An identical copy of every entry below is the required output.

Top of RECORDS

(** C4: whatever the session, the todos and the order in which answers
    arrive, the conversation starts with the greeting, every question
    shown is a trimmed non-blank text, and the questions are exactly
    the answers shown but the greeting plus the requests in flight:
    every send gets one answer, none is lost or doubled. *)
Theorem chat_reachable_wf c :
  rtc (chat_step env_secret) (chat_init, []) c -> chat_wf c.
Proof.
  intros Hr. cut (forall x y, rtc (chat_step env_secret) x y -> chat_wf x -> chat_wf y).
  { intros Hc. apply (Hc _ _ Hr). split; [done|]. split; [done|]. by repeat constructor. }
  clear. intros x y Hr. induction Hr as [x|x z y Hs _ IH]; [done|].
  intros Hx. apply IH. clear IH y.
  destruct Hx as (Hh & Hcnt & Hf).
  inversion Hs as [st fl s|st fl a todos st' Hst|st fl a todos st' f Hst|st fl i f Hi];
    subst; unfold chat_wf; cbn [fst snd] in *.
  - done.
  - apply send_start_msgs in Hst as (um & Hne & Htr & ->).
    destruct (count_app_msg (messages st ++ [mk_chat_msg um false])
                (mk_chat_msg reply_unreachable true)) as [Hu2 Hb2].
    destruct (count_app_msg (messages st) (mk_chat_msg um false)) as [Hu1 Hb1].
    rewrite app_assoc. split; [by do 2 apply head_app_some|]. split.
    + rewrite Hu2, Hb2, Hu1, Hb1. cbn. lia.
    + apply Forall_app. split; [apply Forall_app; split; [done|]|]; repeat constructor; done.
  - apply send_start_msgs in Hst as (um & Hne & Htr & ->).
    destruct (count_app_msg (messages st) (mk_chat_msg um false)) as [Hu1 Hb1].
    rewrite app_nil_r. split; [by apply head_app_some|]. split.
    + rewrite Hu1, Hb1, length_app. cbn. lia.
    + apply Forall_app. split; [done|]. by repeat constructor.
  - unfold send_finish. cbn [messages].
    destruct (count_app_msg (messages st) (mk_chat_msg (answer env_secret f) true)) as [Hu Hb].
    split; [by apply head_app_some|]. split.
    + rewrite Hu, Hb, length_delete by eauto. cbn.
      apply lookup_lt_Some in Hi. lia.
    + apply Forall_app. split; [done|]. constructor; [|done]. cbn. discriminate.
Qed.

(** C15: a send refines the conversation it is meant to have: signed in
    with a token the server accepts, and with messages that are plain
    text, the model receives the system message with the todos' JSON in
    place of its variable followed by the last five messages of the
    history and the new question, the bot's as [ai] and the user's as
    [human] ([conversation]); the conversation then shows the trimmed
    question followed by the model's answer. *)
Theorem chat_send_refines a todos st u c r :
  let um := js_trim (input st) in
  AuthProvider.as_user a = Some u ->
  verifyToken (JWT_SECRET env_secret) (Some (bearer_prefix +:+ AuthProvider.cu_token u)) = Some c ->
  um <> "" ->
  Forall (fun m => brace_free (m_text m) = true) (last_n 5 (messages st ++ [mk_chat_msg um false])) ->
  llm_invoke (conversation (todos_json todos) (messages st) um) = Some r ->
  r <> "" ->
  handleSendMessage env_secret a todos st =
    mk_chat_state (messages st ++ exchange um r) "" false.
Proof.
  intros um Hu Hc Hin Hfree Hllm Hr. unfold um in *.
  rewrite handleSendMessage_exchange, Hu by done. do 3 f_equal.
  unfold answer, chat_route. cbn [if_user if_todos if_chats]. rewrite Hc.
  unfold chatbotMessagesProcessing.
  rewrite process_brace_free by (by apply chat_request_free).
  rewrite prompt_text_request, Hllm. cbn. by apply String.eqb_neq in Hr as ->.
Qed.

(** C16: every failure is shown as an answer: a send signed out shows
    "Error: Unable to reach server."; signed in, a message among the
    last five that LangChain cannot format (a lone brace, or [{name}]
    for any name but [todoListJsonString]) or a model that fails or
    answers nothing shows "Sorry, cannot process that.", the same text
    a refused token gets.  A question with a brace thus also spoils the
    next four questions, while it is among the last five messages. *)
Theorem chat_errors_shown a todos st :
  js_trim (input st) <> "" ->
  let um := js_trim (input st) in
  let window := last_n 5 (messages st ++ [mk_chat_msg um false]) in
  (AuthProvider.as_user a = None ->
   handleSendMessage env_secret a todos st =
     mk_chat_state (messages st ++ exchange um reply_unreachable) "" false) /\
  (AuthProvider.as_user a <> None ->
   (exists m e, m ∈ window /\ fmt [("todoListJsonString", todos_json todos)] (m_text m) = inl e) \/
   (Forall (fun m => brace_free (m_text m) = true) window /\
    llm_invoke (conversation (todos_json todos) (messages st) um) ∈ [None; Some ""]) ->
   handleSendMessage env_secret a todos st =
     mk_chat_state (messages st ++ exchange um reply_fallback) "" false).
Proof.
  intros Hin um window. unfold window, um in *. split.
  - intros Hnone. by rewrite handleSendMessage_exchange, Hnone.
  - intros Hsome Hfail. rewrite handleSendMessage_exchange by done.
    destruct (AuthProvider.as_user a) as [u|]; [|done]. do 3 f_equal.
    destruct Hfail as [(m & e & Hm & He)|[Hfree Hllm]].
    + apply (answer_template_error env_secret u todos _ (to_item m) e); [|done].
      by apply chat_request_elem.
    + unfold answer, chat_route. cbn [if_user if_todos if_chats].
      destruct (verifyToken _ _); [|done]. unfold chatbotMessagesProcessing.
      rewrite process_brace_free by (by apply chat_request_free).
      rewrite prompt_text_request.
      apply elem_of_cons in Hllm as [->|Hllm]; [done|].
      apply list_elem_of_singleton in Hllm as ->. done.
Qed.
End ChatProps.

Bottom of RECORDS

■ FINISHED EXERCISE ■
(** C4: whatever the session, the todos and the order in which answers
    arrive, the conversation starts with the greeting, every question
    shown is a trimmed non-blank text, and the questions are exactly
    the answers shown but the greeting plus the requests in flight:
    every send gets one answer, none is lost or doubled. *)
Theorem chat_reachable_wf c :
  rtc (chat_step env_secret) (chat_init, []) c -> chat_wf c.
Proof.
  intros Hr. cut (forall x y, rtc (chat_step env_secret) x y -> chat_wf x -> chat_wf y).
  { intros Hc. apply (Hc _ _ Hr). split; [done|]. split; [done|]. by repeat constructor. }
  clear. intros x y Hr. induction Hr as [x|x z y Hs _ IH]; [done|].
  intros Hx. apply IH. clear IH y.
  destruct Hx as (Hh & Hcnt & Hf).
  inversion Hs as [st fl s|st fl a todos st' Hst|st fl a todos st' f Hst|st fl i f Hi];
    subst; unfold chat_wf; cbn [fst snd] in *.
  - done.
  - apply send_start_msgs in Hst as (um & Hne & Htr & ->).
    destruct (count_app_msg (messages st ++ [mk_chat_msg um false])
                (mk_chat_msg reply_unreachable true)) as [Hu2 Hb2].
    destruct (count_app_msg (messages st) (mk_chat_msg um false)) as [Hu1 Hb1].
    rewrite app_assoc. split; [by do 2 apply head_app_some|]. split.
    + rewrite Hu2, Hb2, Hu1, Hb1. cbn. lia.
    + apply Forall_app. split; [apply Forall_app; split; [done|]|]; repeat constructor; done.
  - apply send_start_msgs in Hst as (um & Hne & Htr & ->).
    destruct (count_app_msg (messages st) (mk_chat_msg um false)) as [Hu1 Hb1].
    rewrite app_nil_r. split; [by apply head_app_some|]. split.
    + rewrite Hu1, Hb1, length_app. cbn. lia.
    + apply Forall_app. split; [done|]. by repeat constructor.
  - unfold send_finish. cbn [messages].
    destruct (count_app_msg (messages st) (mk_chat_msg (answer env_secret f) true)) as [Hu Hb].
    split; [by apply head_app_some|]. split.
    + rewrite Hu, Hb, length_delete by eauto. cbn.
      apply lookup_lt_Some in Hi. lia.
    + apply Forall_app. split; [done|]. constructor; [|done]. cbn. discriminate.
Qed.

(** C15: a send refines the conversation it is meant to have: signed in
    with a token the server accepts, and with messages that are plain
    text, the model receives the system message with the todos' JSON in
    place of its variable followed by the last five messages of the
    history and the new question, the bot's as [ai] and the user's as
    [human] ([conversation]); the conversation then shows the trimmed
    question followed by the model's answer. *)
Theorem chat_send_refines a todos st u c r :
  let um := js_trim (input st) in
  AuthProvider.as_user a = Some u ->
  verifyToken (JWT_SECRET env_secret) (Some (bearer_prefix +:+ AuthProvider.cu_token u)) = Some c ->
  um <> "" ->
  Forall (fun m => brace_free (m_text m) = true) (last_n 5 (messages st ++ [mk_chat_msg um false])) ->
  llm_invoke (conversation (todos_json todos) (messages st) um) = Some r ->
  r <> "" ->
  handleSendMessage env_secret a todos st =
    mk_chat_state (messages st ++ exchange um r) "" false.
Proof.
  intros um Hu Hc Hin Hfree Hllm Hr. unfold um in *.
  rewrite handleSendMessage_exchange, Hu by done. do 3 f_equal.
  unfold answer, chat_route. cbn [if_user if_todos if_chats]. rewrite Hc.
  unfold chatbotMessagesProcessing.
  rewrite process_brace_free by (by apply chat_request_free).
  rewrite prompt_text_request, Hllm. cbn. by apply String.eqb_neq in Hr as ->.
Qed.

(** C16: every failure is shown as an answer: a send signed out shows
    "Error: Unable to reach server."; signed in, a message among the
    last five that LangChain cannot format (a lone brace, or [{name}]
    for any name but [todoListJsonString]) or a model that fails or
    answers nothing shows "Sorry, cannot process that.", the same text
    a refused token gets.  A question with a brace thus also spoils the
    next four questions, while it is among the last five messages. *)
Theorem chat_errors_shown a todos st :
  js_trim (input st) <> "" ->
  let um := js_trim (input st) in
  let window := last_n 5 (messages st ++ [mk_chat_msg um false]) in
  (AuthProvider.as_user a = None ->
   handleSendMessage env_secret a todos st =
     mk_chat_state (messages st ++ exchange um reply_unreachable) "" false) /\
  (AuthProvider.as_user a <> None ->
   (exists m e, m ∈ window /\ fmt [("todoListJsonString", todos_json todos)] (m_text m) = inl e) \/
   (Forall (fun m => brace_free (m_text m) = true) window /\
    llm_invoke (conversation (todos_json todos) (messages st) um) ∈ [None; Some ""]) ->
   handleSendMessage env_secret a todos st =
     mk_chat_state (messages st ++ exchange um reply_fallback) "" false).
Proof.
  intros Hin um window. unfold window, um in *. split.
  - intros Hnone. by rewrite handleSendMessage_exchange, Hnone.
  - intros Hsome Hfail. rewrite handleSendMessage_exchange by done.
    destruct (AuthProvider.as_user a) as [u|]; [|done]. do 3 f_equal.
    destruct Hfail as [(m & e & Hm & He)|[Hfree Hllm]].
    + apply (answer_template_error env_secret u todos _ (to_item m) e); [|done].
      by apply chat_request_elem.
    + unfold answer, chat_route. cbn [if_user if_todos if_chats].
      destruct (verifyToken _ _); [|done]. unfold chatbotMessagesProcessing.
      rewrite process_brace_free by (by apply chat_request_free).
      rewrite prompt_text_request.
      apply elem_of_cons in Hllm as [->|Hllm]; [done|].
      apply list_elem_of_singleton in Hllm as ->. done.
Qed.
End ChatProps.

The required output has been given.